● **DIRECTIONS**:
Copy each line from the entries that the word "tslot" appears in.

Start of Block

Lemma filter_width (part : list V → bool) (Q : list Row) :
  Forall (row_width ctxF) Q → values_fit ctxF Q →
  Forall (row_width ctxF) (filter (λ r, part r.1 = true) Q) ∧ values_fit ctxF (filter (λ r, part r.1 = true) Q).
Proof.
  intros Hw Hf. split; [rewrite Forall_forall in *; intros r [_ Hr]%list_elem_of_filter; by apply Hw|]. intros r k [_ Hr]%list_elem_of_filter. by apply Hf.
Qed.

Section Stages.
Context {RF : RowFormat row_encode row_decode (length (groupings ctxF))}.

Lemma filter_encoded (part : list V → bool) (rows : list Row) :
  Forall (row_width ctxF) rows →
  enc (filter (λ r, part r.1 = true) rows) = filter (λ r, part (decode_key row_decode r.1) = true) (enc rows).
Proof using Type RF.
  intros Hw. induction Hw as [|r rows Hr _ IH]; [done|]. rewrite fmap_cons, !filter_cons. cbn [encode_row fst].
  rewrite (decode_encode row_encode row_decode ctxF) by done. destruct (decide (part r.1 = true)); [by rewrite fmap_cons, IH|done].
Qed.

End of Block
Start of Block

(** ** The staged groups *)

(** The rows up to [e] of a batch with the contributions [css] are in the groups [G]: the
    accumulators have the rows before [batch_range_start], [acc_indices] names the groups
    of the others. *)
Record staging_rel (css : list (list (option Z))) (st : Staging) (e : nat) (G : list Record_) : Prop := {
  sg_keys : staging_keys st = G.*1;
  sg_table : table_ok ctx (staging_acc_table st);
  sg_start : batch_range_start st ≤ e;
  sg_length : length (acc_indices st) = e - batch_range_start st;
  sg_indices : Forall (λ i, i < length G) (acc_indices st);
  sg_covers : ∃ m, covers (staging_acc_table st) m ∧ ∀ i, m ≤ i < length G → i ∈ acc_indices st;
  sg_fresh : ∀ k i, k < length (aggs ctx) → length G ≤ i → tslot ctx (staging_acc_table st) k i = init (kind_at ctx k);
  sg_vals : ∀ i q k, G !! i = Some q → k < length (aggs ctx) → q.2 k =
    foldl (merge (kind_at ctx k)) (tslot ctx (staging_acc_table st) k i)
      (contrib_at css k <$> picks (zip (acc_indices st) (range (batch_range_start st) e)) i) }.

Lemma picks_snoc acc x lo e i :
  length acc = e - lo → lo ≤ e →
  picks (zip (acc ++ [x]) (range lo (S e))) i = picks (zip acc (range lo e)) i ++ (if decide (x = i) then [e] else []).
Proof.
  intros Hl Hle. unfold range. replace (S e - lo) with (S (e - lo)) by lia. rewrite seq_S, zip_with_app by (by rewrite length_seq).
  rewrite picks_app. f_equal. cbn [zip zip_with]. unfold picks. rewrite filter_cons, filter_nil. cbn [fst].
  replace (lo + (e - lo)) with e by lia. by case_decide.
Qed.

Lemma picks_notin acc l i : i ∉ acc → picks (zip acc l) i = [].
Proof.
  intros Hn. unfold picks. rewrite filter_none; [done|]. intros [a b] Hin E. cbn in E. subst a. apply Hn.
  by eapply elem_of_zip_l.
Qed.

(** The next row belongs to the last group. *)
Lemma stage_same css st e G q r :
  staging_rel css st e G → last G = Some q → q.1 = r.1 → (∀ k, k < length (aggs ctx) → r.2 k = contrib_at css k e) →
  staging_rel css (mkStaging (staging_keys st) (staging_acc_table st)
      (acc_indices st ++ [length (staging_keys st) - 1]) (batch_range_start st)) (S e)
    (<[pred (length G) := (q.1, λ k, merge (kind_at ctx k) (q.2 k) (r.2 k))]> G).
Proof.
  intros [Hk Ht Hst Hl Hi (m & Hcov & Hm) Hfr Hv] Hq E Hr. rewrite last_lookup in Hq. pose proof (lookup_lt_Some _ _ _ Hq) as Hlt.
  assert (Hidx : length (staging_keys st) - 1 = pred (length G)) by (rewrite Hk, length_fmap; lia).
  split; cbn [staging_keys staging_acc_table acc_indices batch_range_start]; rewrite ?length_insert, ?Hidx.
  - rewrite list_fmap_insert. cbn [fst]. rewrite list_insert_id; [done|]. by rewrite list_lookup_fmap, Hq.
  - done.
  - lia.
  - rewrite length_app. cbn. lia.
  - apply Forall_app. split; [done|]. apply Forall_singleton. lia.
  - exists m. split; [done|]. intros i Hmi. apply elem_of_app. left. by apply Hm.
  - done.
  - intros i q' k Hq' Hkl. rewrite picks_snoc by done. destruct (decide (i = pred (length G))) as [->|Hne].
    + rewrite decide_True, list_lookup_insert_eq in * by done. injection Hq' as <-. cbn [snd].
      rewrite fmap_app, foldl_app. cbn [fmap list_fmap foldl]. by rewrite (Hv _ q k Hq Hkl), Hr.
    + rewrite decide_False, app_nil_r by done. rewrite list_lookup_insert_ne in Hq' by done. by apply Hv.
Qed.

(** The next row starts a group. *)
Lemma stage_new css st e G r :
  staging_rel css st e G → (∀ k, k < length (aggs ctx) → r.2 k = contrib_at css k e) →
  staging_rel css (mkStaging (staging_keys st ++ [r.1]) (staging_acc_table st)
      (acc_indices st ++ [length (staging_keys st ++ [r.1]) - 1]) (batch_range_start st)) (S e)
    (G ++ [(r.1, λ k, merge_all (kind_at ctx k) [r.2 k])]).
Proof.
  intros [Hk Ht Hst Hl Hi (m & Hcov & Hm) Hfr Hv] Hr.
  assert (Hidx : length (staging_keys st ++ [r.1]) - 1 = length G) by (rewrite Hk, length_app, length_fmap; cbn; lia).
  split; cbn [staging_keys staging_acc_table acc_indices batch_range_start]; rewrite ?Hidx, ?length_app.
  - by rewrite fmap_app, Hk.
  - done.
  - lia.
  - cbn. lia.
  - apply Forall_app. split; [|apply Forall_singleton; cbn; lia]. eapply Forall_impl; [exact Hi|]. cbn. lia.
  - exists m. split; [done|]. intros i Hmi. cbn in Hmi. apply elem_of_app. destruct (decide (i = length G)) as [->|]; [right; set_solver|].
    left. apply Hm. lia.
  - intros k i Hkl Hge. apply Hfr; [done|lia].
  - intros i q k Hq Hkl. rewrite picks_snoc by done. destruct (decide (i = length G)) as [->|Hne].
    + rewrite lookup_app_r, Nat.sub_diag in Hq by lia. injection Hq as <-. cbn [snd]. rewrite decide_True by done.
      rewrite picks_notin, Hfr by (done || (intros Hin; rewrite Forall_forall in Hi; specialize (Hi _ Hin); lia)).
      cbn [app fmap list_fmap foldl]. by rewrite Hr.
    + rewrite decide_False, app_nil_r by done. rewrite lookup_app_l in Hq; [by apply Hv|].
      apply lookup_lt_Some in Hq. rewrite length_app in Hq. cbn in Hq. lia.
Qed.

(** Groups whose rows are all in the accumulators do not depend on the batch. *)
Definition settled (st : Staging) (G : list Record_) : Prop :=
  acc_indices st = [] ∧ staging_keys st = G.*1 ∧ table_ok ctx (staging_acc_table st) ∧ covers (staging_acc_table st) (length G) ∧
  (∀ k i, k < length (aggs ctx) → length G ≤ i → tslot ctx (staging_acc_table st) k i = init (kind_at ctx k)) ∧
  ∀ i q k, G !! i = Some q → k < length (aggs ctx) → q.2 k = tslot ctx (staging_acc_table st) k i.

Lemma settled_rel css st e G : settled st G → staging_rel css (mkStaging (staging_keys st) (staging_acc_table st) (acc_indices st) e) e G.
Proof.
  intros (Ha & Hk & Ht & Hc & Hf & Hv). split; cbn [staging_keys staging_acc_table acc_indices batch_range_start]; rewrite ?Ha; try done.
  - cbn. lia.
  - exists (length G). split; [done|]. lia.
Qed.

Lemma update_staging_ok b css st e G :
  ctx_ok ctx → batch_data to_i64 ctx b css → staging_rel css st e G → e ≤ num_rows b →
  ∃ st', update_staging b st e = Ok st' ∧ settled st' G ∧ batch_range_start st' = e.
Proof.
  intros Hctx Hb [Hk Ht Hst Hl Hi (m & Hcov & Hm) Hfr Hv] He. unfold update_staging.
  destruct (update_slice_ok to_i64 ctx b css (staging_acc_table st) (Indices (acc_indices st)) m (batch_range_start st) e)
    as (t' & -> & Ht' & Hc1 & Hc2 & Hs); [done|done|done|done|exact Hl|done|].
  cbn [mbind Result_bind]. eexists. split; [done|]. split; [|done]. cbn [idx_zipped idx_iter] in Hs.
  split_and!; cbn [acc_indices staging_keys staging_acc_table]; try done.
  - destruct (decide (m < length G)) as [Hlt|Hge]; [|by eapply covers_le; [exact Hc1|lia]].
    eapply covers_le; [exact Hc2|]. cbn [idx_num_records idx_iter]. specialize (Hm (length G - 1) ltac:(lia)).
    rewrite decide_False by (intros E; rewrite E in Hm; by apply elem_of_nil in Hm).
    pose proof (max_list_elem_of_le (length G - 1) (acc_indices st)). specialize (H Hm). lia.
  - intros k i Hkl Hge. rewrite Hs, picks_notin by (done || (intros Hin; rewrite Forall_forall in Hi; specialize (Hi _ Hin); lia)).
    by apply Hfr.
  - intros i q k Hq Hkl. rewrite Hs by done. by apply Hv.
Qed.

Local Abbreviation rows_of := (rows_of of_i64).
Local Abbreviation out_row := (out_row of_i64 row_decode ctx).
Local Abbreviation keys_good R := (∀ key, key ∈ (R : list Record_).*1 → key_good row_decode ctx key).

End of Block
Start of Block

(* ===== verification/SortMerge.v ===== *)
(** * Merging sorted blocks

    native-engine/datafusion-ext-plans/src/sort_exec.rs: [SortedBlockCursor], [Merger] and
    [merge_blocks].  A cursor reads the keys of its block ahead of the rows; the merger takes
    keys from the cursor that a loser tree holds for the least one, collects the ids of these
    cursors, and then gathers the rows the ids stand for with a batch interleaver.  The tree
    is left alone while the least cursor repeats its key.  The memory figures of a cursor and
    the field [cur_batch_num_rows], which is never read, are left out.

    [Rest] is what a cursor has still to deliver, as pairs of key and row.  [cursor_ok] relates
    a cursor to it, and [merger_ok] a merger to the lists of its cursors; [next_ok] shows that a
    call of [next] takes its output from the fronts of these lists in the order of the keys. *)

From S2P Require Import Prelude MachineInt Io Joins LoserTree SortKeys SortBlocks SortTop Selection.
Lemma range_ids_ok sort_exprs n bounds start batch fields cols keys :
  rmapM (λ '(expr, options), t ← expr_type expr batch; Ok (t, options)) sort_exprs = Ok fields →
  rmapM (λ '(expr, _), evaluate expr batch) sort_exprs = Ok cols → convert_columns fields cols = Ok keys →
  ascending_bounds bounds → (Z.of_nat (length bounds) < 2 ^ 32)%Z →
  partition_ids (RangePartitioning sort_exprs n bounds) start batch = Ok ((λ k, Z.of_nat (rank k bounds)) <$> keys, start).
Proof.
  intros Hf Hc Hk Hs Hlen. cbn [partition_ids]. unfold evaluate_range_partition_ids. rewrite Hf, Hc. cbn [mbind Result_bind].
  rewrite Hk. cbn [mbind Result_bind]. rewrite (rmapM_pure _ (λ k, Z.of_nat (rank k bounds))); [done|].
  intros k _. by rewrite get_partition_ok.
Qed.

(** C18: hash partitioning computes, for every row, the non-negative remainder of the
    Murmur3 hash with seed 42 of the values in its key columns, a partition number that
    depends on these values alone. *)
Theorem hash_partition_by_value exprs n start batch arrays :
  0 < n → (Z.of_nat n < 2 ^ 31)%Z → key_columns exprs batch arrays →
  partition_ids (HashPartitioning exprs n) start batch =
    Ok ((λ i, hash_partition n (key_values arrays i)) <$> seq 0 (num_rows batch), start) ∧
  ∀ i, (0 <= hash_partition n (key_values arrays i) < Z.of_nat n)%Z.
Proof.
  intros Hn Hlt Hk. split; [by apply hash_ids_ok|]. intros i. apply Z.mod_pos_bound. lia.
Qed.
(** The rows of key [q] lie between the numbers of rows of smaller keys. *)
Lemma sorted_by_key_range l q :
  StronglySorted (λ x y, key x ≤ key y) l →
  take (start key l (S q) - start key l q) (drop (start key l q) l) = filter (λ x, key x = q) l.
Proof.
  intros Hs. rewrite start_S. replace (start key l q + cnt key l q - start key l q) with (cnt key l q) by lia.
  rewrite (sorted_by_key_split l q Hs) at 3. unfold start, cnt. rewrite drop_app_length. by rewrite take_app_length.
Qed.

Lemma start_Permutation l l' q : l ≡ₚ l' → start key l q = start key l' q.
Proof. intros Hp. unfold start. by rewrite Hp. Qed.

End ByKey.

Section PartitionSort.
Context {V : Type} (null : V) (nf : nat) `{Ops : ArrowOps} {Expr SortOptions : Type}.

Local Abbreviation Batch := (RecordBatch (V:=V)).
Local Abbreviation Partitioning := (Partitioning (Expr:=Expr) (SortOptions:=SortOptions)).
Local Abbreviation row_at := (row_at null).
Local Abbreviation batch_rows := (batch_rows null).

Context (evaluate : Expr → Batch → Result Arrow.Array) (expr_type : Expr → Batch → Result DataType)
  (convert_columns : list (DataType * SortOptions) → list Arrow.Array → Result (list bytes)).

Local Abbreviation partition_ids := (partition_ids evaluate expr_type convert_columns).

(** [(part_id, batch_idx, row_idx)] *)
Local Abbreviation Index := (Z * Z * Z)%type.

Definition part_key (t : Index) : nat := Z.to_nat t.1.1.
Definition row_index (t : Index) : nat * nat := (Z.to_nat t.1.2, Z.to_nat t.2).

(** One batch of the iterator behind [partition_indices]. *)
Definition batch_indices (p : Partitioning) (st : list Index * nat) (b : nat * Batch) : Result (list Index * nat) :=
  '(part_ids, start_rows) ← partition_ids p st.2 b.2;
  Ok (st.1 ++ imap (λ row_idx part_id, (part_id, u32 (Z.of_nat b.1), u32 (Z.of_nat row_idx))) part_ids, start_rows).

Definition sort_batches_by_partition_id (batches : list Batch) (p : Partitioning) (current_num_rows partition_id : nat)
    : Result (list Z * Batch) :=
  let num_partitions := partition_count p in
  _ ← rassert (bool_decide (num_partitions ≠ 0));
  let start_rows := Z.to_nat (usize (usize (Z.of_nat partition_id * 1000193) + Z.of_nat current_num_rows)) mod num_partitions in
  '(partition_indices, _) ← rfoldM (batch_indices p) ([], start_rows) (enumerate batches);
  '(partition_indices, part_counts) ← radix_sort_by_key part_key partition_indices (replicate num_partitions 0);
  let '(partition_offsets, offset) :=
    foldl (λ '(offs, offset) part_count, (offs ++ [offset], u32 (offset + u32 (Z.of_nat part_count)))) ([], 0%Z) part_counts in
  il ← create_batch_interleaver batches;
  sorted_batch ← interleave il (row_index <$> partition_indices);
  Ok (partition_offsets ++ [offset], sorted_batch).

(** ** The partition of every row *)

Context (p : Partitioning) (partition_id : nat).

End of Block

● **SOLVED PROBLEM**:
  sg_fresh : ∀ k i, k < length (aggs ctx) → length G ≤ i → tslot ctx (staging_acc_table st) k i = init (kind_at ctx k);
    foldl (merge (kind_at ctx k)) (tslot ctx (staging_acc_table st) k i)
  (∀ k i, k < length (aggs ctx) → length G ≤ i → tslot ctx (staging_acc_table st) k i = init (kind_at ctx k)) ∧
  ∀ i q k, G !! i = Some q → k < length (aggs ctx) → q.2 k = tslot ctx (staging_acc_table st) k i.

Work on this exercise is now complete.